*** Opening of MATERIAL PROVIDED ***

(* ===== verification/VaultProps.v ===== *)
(** What the vault domain promises its callers: the keyed commitments over secrets
    and namespaces bind their state, what is written reads back, and the bounds
    the code enforces. *)
From Stdlib Require Import ZArith Lia Strings.Byte String.
From stdpp Require Import base tactics numbers option strings list gmap sets.
From S2P Require Import Prelude RustStd Core Crypto Sql Schema Records StoreInv RecordsOk VaultStore Store RecordsProps Metadata VaultCore VaultAudit VaultRuns.

(** The state a commitment covers. *)
Inductive CommittedState : Type :=
| NamespaceState (id : NamespaceId) (parent : option NamespaceId) (index : array 32)
    (lifecycle : string) (revision metadata_version : Z)
| SecretState (id : SecretId) (ns : NamespaceId) (index : array 32) (lifecycle : string)
    (version revision metadata_version : Z) (schedule : SecretSchedule).

Definition secret_state (r : SecretRecord) : CommittedState :=
  SecretState (sr_secret_id r) (sr_namespace_id r) (sr_name_index r) (sr_lifecycle_state r)
    (sr_current_version r) (sr_revision r) (sr_metadata_version r) (sr_schedule r).
Definition namespace_state (n : NamespaceRecord) : CommittedState :=
  NamespaceState (nr_namespace_id n) (nr_parent_namespace_id n) (nr_name_index n)
    (nr_lifecycle_state n) (nr_revision n) (nr_metadata_version n).

Definition commit_state {CR : Crypto} (self : InitializedVault) (s : CommittedState)
  : result VaultError (array 32) :=
  match s with
  | NamespaceState id p i l r m => namespace_state_commitment self id p i l r m
  | SecretState id ns i l v r m sch => secret_state_commitment self id ns i l v r m sch
  end.

Definition timestamp_typed (o : option Z) : Prop := forall t, o = Some t -> in_i64 t.
Definition state_typed (s : CommittedState) : Prop :=
  match s with
  | NamespaceState _ _ _ _ r m => in_u64 r /\ in_u64 m
  | SecretState _ _ _ _ v r m sch => in_u64 v /\ in_u64 r /\ in_u64 m
      /\ timestamp_typed (expires_at_unix_ms sch) /\ timestamp_typed (rotation_due_at_unix_ms sch)
  end.

(** * Lemmas *)

Lemma lifecycle_code_inj a b c : lifecycle_code a = Ok c -> lifecycle_code b = Ok c -> a = b.
Proof. unfold lifecycle_code. repeat case_bool_decide; congruence. Qed.

Lemma lifecycle_code_range a c : lifecycle_code a = Ok c -> 0 <= c < 256.
Proof. unfold lifecycle_code. repeat case_bool_decide; intros [= <-]; lia. Qed.

Lemma peels_u8 : peels u8_be (fun c => 0 <= c < 256).
Proof.
  apply peels_fixed; [intros; by autorewrite with smcv_len|].
  intros a b Ha Hb. by apply (be_encode_inj_unsigned 1).
Qed.

Lemma peels_timestamp : peels optional_timestamp timestamp_typed.
Proof.
  intros [a|] [b|] r s Ha Hb; unfold optional_timestamp; rewrite <- ?app_assoc; cbn [app];
    intros H; try discriminate H; apply cons_tail_inj in H.
  - apply peels_i64 in H as [-> ->]; auto.
  - by apply app_inv_head in H.
Qed.

Lemma peels_parent :
  peels (fun p : option NamespaceId =>
           match p with Some p => [x01] ++ arr p | None => [x00] ++ arr (zeros 16) end) (fun _ => True).
Proof.
  intros [a|] [b|] r s _ _; rewrite <- ?app_assoc; cbn [app]; intros H; try discriminate H; apply cons_tail_inj in H.
  - apply (peels_array 16) in H as [-> ->]; done.
  - by apply app_inv_head in H.
Qed.

Section Binding.
Context {CR : Crypto} (self : InitializedVault).

(** The canonical bytes of a state, when its lifecycle has a code. *)
Definition canonical (s : CommittedState) (code : Z) : blob :=
  match s with
  | NamespaceState id p i _ r m => namespace_canonical self id p i code r m
  | SecretState id ns i _ v r m sch => secret_canonical self id ns i code v r m sch
  end.
Definition state_lifecycle (s : CommittedState) : string :=
  match s with NamespaceState _ _ _ l _ _ => l | SecretState _ _ _ l _ _ _ _ => l end.

Lemma state_commitment_Ok key b c :
  state_commitment key b = Ok c -> c = hmac_sha256 (arr key) (state_message b) /\ zlen b <= 4096.
Proof. unfold state_commitment. case_match eqn:E; [done|]. intros [= <-]. bprop. split; [done|lia]. Qed.

Lemma commit_state_Ok s c :
  commit_state self s = Ok c ->
  exists code, lifecycle_code (state_lifecycle s) = Ok code
    /\ c = hmac_sha256 (arr (iv_audit_key self)) (state_message (canonical s code))
    /\ zlen (canonical s code) <= 4096.
Proof.
  destruct s; cbn; unfold namespace_state_commitment, secret_state_commitment; intros H; minv;
    match goal with H : state_commitment _ _ = _ |- _ => apply state_commitment_Ok in H as [-> ?] end; eauto.
Qed.

Lemma state_message_inj a b : zlen a <= 4096 -> zlen b <= 4096 -> state_message a = state_message b -> a = b.
Proof.
  intros Ha Hb H. apply app_inv_head in H.
  apply (peels_inj _ _ a b peels_length_prefixed) in H; [done|unfold u16_max; lia..].
Qed.

Lemma canonical_inj s s' c c' :
  state_typed s -> state_typed s' -> 0 <= c < 256 -> 0 <= c' < 256 ->
  canonical s c = canonical s' c' -> c = c' /\ (state_lifecycle s = state_lifecycle s' -> s = s').
Proof.
  destruct s as [id p i l r m|id ns i l v r m sch], s' as [id' p' i' l' r' m'|id' ns' i' l' v' r' m' sch'];
    cbn [canonical state_lifecycle state_typed]; unfold namespace_canonical, secret_canonical; intros T T' Hc Hc' H;
    try discriminate H.
  - destruct T, T'. do 3 apply app_inv_head in H.
    apply (peels_array 16) in H as [-> H]; [|done..].
    apply peels_parent in H as [-> H]; [|done..].
    apply (peels_array 32) in H as [-> H]; [|done..].
    apply peels_u8 in H as [-> H]; [|done..].
    apply peels_u64 in H as [-> H]; [|done..].
    apply u64_be_inj in H as ->; [|done..]. split; [done|]. by intros ->.
  - destruct T as (?&?&?&?&?), T' as (?&?&?&?&?). do 3 apply app_inv_head in H.
    do 2 (apply (peels_array 16) in H as [-> H]; [|done..]).
    apply (peels_array 32) in H as [-> H]; [|done..].
    apply peels_u8 in H as [-> H]; [|done..].
    do 3 (apply peels_u64 in H as [-> H]; [|done..]).
    apply peels_timestamp in H as [E1 H]; [|done..].
    apply (peels_inj _ _ _ _ peels_timestamp) in H; [|done..].
    split; [done|]. intros ->. f_equal. destruct sch, sch'; cbn in *. congruence.
Qed.
End Binding.

(** A state commitment binds the whole state: two states of secrets or
    namespaces of one vault with the same commitment agree in kind, identity,
    parent, name index, lifecycle, versions, revision and schedule, or
    HMAC-SHA-256 under the audit key collides. So a row whose state columns
    were altered, or copied from another row, does not verify. *)
Theorem state_commitment_binds {CR : Crypto} (self : InitializedVault) (s s' : CommittedState) (c : array 32)
    (T : state_typed s) (T' : state_typed s')
    (H : commit_state self s = Ok c) (H' : commit_state self s' = Ok c) :
  s = s' \/ hmac_collision (iv_audit_key self).
Proof.
  apply commit_state_Ok in H as (k & Hk & Hc & Hl), H' as (k' & Hk' & Hc' & Hl').
  destruct (decide (state_message (canonical self s k) = state_message (canonical self s' k'))) as [E|E].
  - apply state_message_inj in E; [|done..]. left.
    apply canonical_inj in E as [<- E]; eauto using lifecycle_code_range.
    apply E. by eapply lifecycle_code_inj.
  - right. exists (state_message (canonical self s k)), (state_message (canonical self s' k')). split; [done|congruence].
Qed.

Section Envelope.
Context {CR : Crypto} {CL : CryptoLaws} (self : InitializedVault).

Lemma randomly_Ok {A} (m : Prog nat CryptoError A) w a w' :
  randomly m w = (Ok a, w') <-> exists n, m (w_draws w) = (Ok a, n) /\ w' = set_w_draws n w.
Proof.
  unfold randomly. destruct (m (w_draws w)) as [[x|e] n]; simpl; split.
  - intros [= <- <-]. eauto.
  - by intros (? & [= <- <-] & ->).
  - done.
  - by intros (? & ? & _).
Qed.

(** An encrypted record opens, under the same key ring, to its plaintext. *)
Lemma encrypt_record_Ok text kind wrapped id version w e w' :
  encrypt_record self text kind wrapped id version w = (Ok e, w') ->
  (exists n, w' = set_w_draws n w)
  /\ decrypt_record self (w_ring w) e kind wrapped id version = Ok text
  /\ er_kek_version e = kr_active_version (w_ring w)
  /\ length (er_ciphertext e) = (length text + 16)%nat.
Proof.
  intros H. unfold encrypt_record in H. minv.
  repeat match goal with H : randomly _ _ = _ |- _ => apply randomly_Ok in H as (? & ? & ->) end.
  match goal with H : (let '(_, _) := ?p in _) _ = _ |- _ => destruct p as [kv key] end. minv.
  repeat match goal with H : randomly _ _ = _ |- _ => apply randomly_Ok in H as (? & ? & ->) end.
  repeat match goal with H : seal _ _ _ _ = _ |- _ => apply open_seal in H as [??] end.
  match goal with H : try_array 48 _ = Some _ |- _ => apply try_array_Some in H end.
  match goal with H : active_kek _ = Some _ |- _ => unfold active_kek in H end.
  cbn in *. destruct (kr_keys (w_ring w) !! kr_active_version (w_ring w)) as [k|] eqn:Ek; simplify_eq/=.
  split; [by eexists|]. split; [|done].
  unfold decrypt_record, kek; cbn. rewrite Ek. cbn [ok_or result_bind].
  match goal with H : arr _ = sr_ciphertext ?x |- _ => rewrite H; destruct x as [nw cw]; cbn in * end.
  match goal with H : open key _ _ = Ok _ |- _ => rewrite H end. cbn [map_err result_bind].
  unfold key_from_protected, KEY_LENGTH. rewrite try_array_arr. cbn [ok_or map_err result_bind].
  match goal with H : open ?x _ ?r = Ok text |- _ => destruct r; cbn in *; by rewrite H end.
Qed.
End Envelope.

Lemma active_typed e r : er_kek_version e = kr_active_version r -> in_u32 (kr_active_version r) -> er_typed e.
Proof. unfold er_typed. by intros ->. Qed.

(** ** Successful runs on a quiet vault *)

Lemma call_Ok {A} (m : Store A) w a w' :
  quiet w -> call m w = (Ok a, w') -> exists d, m (w_db w) = (Ok a, d) /\ w' = set_w_db d w.
Proof.
  intros Hq. rewrite call_quiet by done. destruct (m (w_db w)) as [[x|e] d]; simpl; [|done].
  intros [= <- <-]. eauto.
Qed.

Lemma ask_Ok {A} (f : Db -> result StorageError A) w a w' :
  quiet w -> ask f w = (Ok a, w') -> f (w_db w) = Ok a /\ w' = w.
Proof. intros Hq. rewrite ask_quiet by done. intros [= H <-]. by apply map_err_Ok in H. Qed.

Lemma random_id_Ok {CR : Crypto} w a w' :
  random_id w = (Ok a, w') -> a = new_v4 (w_draws w) /\ w' = set_w_draws (S (w_draws w)) w.
Proof. by intros [= <- <-]. Qed.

*** Close of MATERIAL PROVIDED ***

→ **PROBLEM DETAILS**:
Using the listing above, pick out each line that contains the word "Import", then copy it.

→ **EXERCISE ANSWER**:
From Stdlib Require Import ZArith Lia Strings.Byte String.
From stdpp Require Import base tactics numbers option strings list gmap sets.
From S2P Require Import Prelude RustStd Core Crypto Sql Schema Records StoreInv RecordsOk VaultStore Store RecordsProps Metadata VaultCore VaultAudit VaultRuns.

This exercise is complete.